今度こそ起こさないようにそっと毛布を掛けながら、やっぱり見覚えがないなと思う。優しそうなきれいな顔に似合わない厳しい目つき。

印象に残る顔だ、一度見ていたら。



誠也って言うのは、きっと社長さんのこと。社長または永井さんって日本人には呼ばれているけれど、外国人だとセイヤって呼び捨てしてるのも聞いた覚えがある。

あれ? だとするとあの人は日本人じゃなくて日系アメリカ人とか帰国子女かな?

歩きながら考えてみる。まあいいや。そんなに大きな会社じゃないし、そのうち覚えられるだろう。


とにかくみんなが来る前に、東京タワーがよく見えるあの場所に行っちゃおう。噂の天才エンジニア、ジョーさん専用ブース。でも席にいるのをまだ見たことがない。
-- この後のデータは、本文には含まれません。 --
(** A message is marked critical exactly when one of the words occurs in it, in any
    case; whatever is longer keeps the mark. *)
Theorem severity_crit text :
  defaultSeverity text = Some Crit ↔
  ∃ w p q, w ∈ ["losing"; "lost"; "dropped"; "dropping"; "critical"; "down"; "offline"]
    ∧ toLowerCase text = (p ++ w ++ q)%string.
Proof.
  unfold defaultSeverity. set (ws := ["losing"; _; _; _; _; _; _]). case_match eqn:E.
  - split; [|done]. intros _. apply existsb_exists in E as (w & Hw%list_elem_of_In & (p & q & Ht)%includes_spec).
    by exists w, p, q.
  - split; [by case_match|]. intros (w & p & q & Hw & Ht). exfalso. revert E. apply not_false_iff_true.
    apply existsb_exists. exists w. split; [by apply list_elem_of_In|]. apply includes_spec. by exists p, q.
Qed.

(** "shutdown" is not a lost link, but it is marked as one. *)
Example severity_of_shutdown : defaultSeverity "Scheduled shutdown test" = Some Crit.
Proof. reflexivity. Qed.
記憶を辿りながら、やっと窓際の広いブースについた。ゆったりと大きいオフィス机が2台入っているけれど1台しか使われていない。空いている机の真横が窓。

わー、やっぱり、東京タワーが近い!

遠くからでも下からでもなく、割と近くで全体像を見られるこの景色は貴重じゃない?

本当に信じられない、ともう一度うっとりとため息をついてから、スタッフ席に戻ることにした。

よーし、働くぞ!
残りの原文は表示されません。